Greek legislators approved a bailout package that may unlock as much as 86 billion euros ($96 billion) and help the nation avoid a default next week when it has to make a payment to the European Central Bank.
After an all-night debate in Athens, Prime Minister Alexis Tsipras had to rely on opposition votes to secure parliament’s backing on Friday morning for a deal that includes sweeping economic reforms and budget cuts mandated by Greece’s creditor institutions. Tsipras will request a confidence vote later this month after he suffered multiple defections from his Syriza-led coalition, according to a government official who asked not to be named in line with policy.
“The first phase of a tough, painstaking process closes today,” Tsipras told lawmakers before the vote. “The real dilemma wasn’t a memorandum or an uncontrolled default; nobody could have chosen an uncontrolled default. The real dilemma was a memorandum with the euro, or a memorandum with the drachma.”
Greek stocks dropped as euro-area finance ministers prepared to meet in Brussels later Friday to discuss political backing for the deal, struck this week with negotiators from the ECB, the European Commission, the International Monetary Fund and the European Stability Mechanism rescue fund.
The IMF said late yesterday that the agreement reached in Athens was a “very important step forward” that “puts in place far-reaching policies to restore fiscal sustainability, financial sector stability, and sustainable growth.” It also urged Greece’s European partners “to make decisions on debt relief that will allow Greece’s debt to become sustainable.”
The bailout package, Greece’s third since 2010, spells out the details of the economic overhaul the government committed to in exchange for the loans. Measures include a clampdown on early retirement, state asset sales, the recapitalization of Greece’s banks and changes to the regulation of pharmacies and bakeries.
The European institutions involved in putting together the agreement voiced “serious concerns” about Greece’s ability to repay its debt. Greece’s obligations will peak at 201 percent of gross domestic product next year, before dropping to 160 percent in 2022 under a new rescue program, according to their projections in a document obtained by Bloomberg.
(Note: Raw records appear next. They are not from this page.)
Lemma write_candidate_run (ifc_objects : gmap Z string) l nl a b la lb w st I NI σ :
  ifc_objects !! a = Some la → ifc_objects !! b = Some lb →
  sets σ !! l = Some I → sets σ !! nl = Some NI →
  write_candidate ifc_objects l nl a b w st σ
  = if bool_decide (I = ∅) then
      (Ok tt, State (sets σ) (dot σ ++ [EdgeStmt a b la lb w st]))
    else if bool_decide (a ∈ I) then
      if bool_decide (b ∈ I) then
        (Ok tt, State (sets σ) (dot σ ++ [EdgeStmt a b la lb w st]))
      else (Ok tt, State (<[nl := NI ∪ {[b]}]> (sets σ)) (dot σ))
    else if bool_decide (b ∈ I) then
      (Ok tt, State (<[nl := NI ∪ {[a]}]> (sets σ)) (dot σ))
    else (Ok tt, σ).
Proof.
  intros Ha Hb HI HNI. unfold write_candidate.
  rewrite (bind_ok _ _ _ _ _ (set_bool_run _ _ _ HI)).
  assert (Hemit : ∀ σ', (let! label_a := dict_get ifc_objects a in
                        let! label_b := dict_get ifc_objects b in
                        dot_write (EdgeStmt a b label_a label_b w st)) σ'
                       = (Ok tt, State (sets σ') (dot σ' ++ [EdgeStmt a b la lb w st]))).
  { intros σ'. rewrite (bind_ok _ _ _ _ _ (dict_get_run _ _ _ _ Ha)).
    by rewrite (bind_ok _ _ _ _ _ (dict_get_run _ _ _ _ Hb)). }
  destruct (bool_decide (I = ∅)); cbn; [apply Hemit|].
  rewrite (bind_ok _ _ _ _ _ (set_contains_run _ _ _ _ HI)).
  rewrite (bind_ok _ _ _ _ _ (set_contains_run _ _ _ _ HI)).
  destruct (bool_decide (a ∈ I)), (bool_decide (b ∈ I)); cbn;
    [apply Hemit | by apply set_add_run | by apply set_add_run | done].
Qed.

(** C1. For an edge candidate whose two ends [a] and [b] are keys of the
    registry: with an empty interest set the edge statement is written and
    the store is unchanged; with a non-empty interest set containing neither
    end nothing is written and the store is unchanged; when only [a] is of
    interest nothing is written and [b] is added to the next interest; when
    only [b] is of interest nothing is written and [a] is added; when both
    are of interest the edge statement is written and the store is
    unchanged. *)
Theorem interest_filter_cases (ifc_objects : gmap Z string) l nl s v ea eb la lb I NI σ :
  relating_object s = PyInstance ea → v = PyInstance eb →
  ifc_objects !! id ea = Some la → ifc_objects !! id eb = Some lb →
  sets σ !! l = Some I → sets σ !! nl = Some NI →
  let a := id ea in
  let b := id eb in
  let edge := EdgeStmt a b la lb (weight s) (style s) in
  let run := write_edge ifc_objects l nl s v σ in
  (I = ∅ → run = (Ok tt, State (sets σ) (dot σ ++ [edge])))
  ∧ (I ≠ ∅ → a ∉ I → b ∉ I → run = (Ok tt, σ))
  ∧ (a ∈ I → b ∉ I → run = (Ok tt, State (<[nl := NI ∪ {[b]}]> (sets σ)) (dot σ)))
  ∧ (b ∈ I → a ∉ I → run = (Ok tt, State (<[nl := NI ∪ {[a]}]> (sets σ)) (dot σ)))
  ∧ (a ∈ I → b ∈ I → run = (Ok tt, State (sets σ) (dot σ ++ [edge]))).
Proof.
  intros Hs Hv Ha Hb HI HNI a b edge run.
  assert (Hrun : run = write_candidate ifc_objects l nl a b (weight s) (style s) σ).
  { subst run. unfold write_edge.
    by rewrite (bind_ok _ _ _ _ _
      (registered_ends_run _ _ _ _ _ _ Hs Hv
         (proj2 (elem_of_dom _ _) (mk_is_Some _ _ Ha))
         (proj2 (elem_of_dom _ _) (mk_is_Some _ _ Hb)))). }
  rewrite Hrun, (write_candidate_run _ _ _ _ _ _ _ _ _ _ _ _ Ha Hb HI HNI).
  repeat split.
  - intros ->. by rewrite bool_decide_true.
  - intros HI0 Ha0 Hb0. by rewrite !bool_decide_false.
  - intros Ha1 Hb0. rewrite (bool_decide_false (I = ∅)) by by apply (non_empty_inhabited_L a).
    by rewrite bool_decide_true, bool_decide_false.
  - intros Hb1 Ha0. rewrite (bool_decide_false (I = ∅)) by by apply (non_empty_inhabited_L b).
    by rewrite bool_decide_false, bool_decide_true.
  - intros Ha1 Hb1. rewrite (bool_decide_false (I = ∅)) by by apply (non_empty_inhabited_L a).
    by rewrite !bool_decide_true.
Qed.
“Interest rates need to be as low as possible, maturities have to be as long as possible -- these things have to be re-managed to provide oxygen to the Greek economy,” French Finance Minister Michel Sapin said on France Inter radio as voting got under way in Athens. Greek debt will be discussed in October, he said.
The IMF, in its statement, said it will make a decision on committing to any more funding for Greece “once the steps on the authorities’ program and debt relief have been taken, expected at the time of the first review of the ESM program.”
Any delay in signing off on the deal risks derailing the narrow timetable for national parliaments in other euro-area countries to vote on the three-year package before a 3.2 billion-euro payment to the ECB falls due on Aug. 20. Germany’s government has said the plan needs more work and that a bridge loan remains an option to meet the ECB repayment.
That would be a setback for Tsipras, who saw 32 Syriza members oppose his government’s legislation and another 11 abstain. Lawmakers from the so-called Left Platform of his party refuse to support the continuation of austerity, accusing him of betraying his pledges and the Greek people’s mandate.
Greek stocks dropped after the vote as the prospect of early elections loomed. The Athens Stock Exchange was down 2.7 percent as of 11 a.m. local time. Greek 10-year bond yields declined 28 percent basis points to 9.6 percent.
The vote “showed that the government coalition is very significantly weakened,” said Nicholas Economides, a professor at New York University’s Stern School of Business. “Elections are very likely in early fall. The most difficult part of the agreement, its implementation, will fall to a new government, to be elected in the fall.”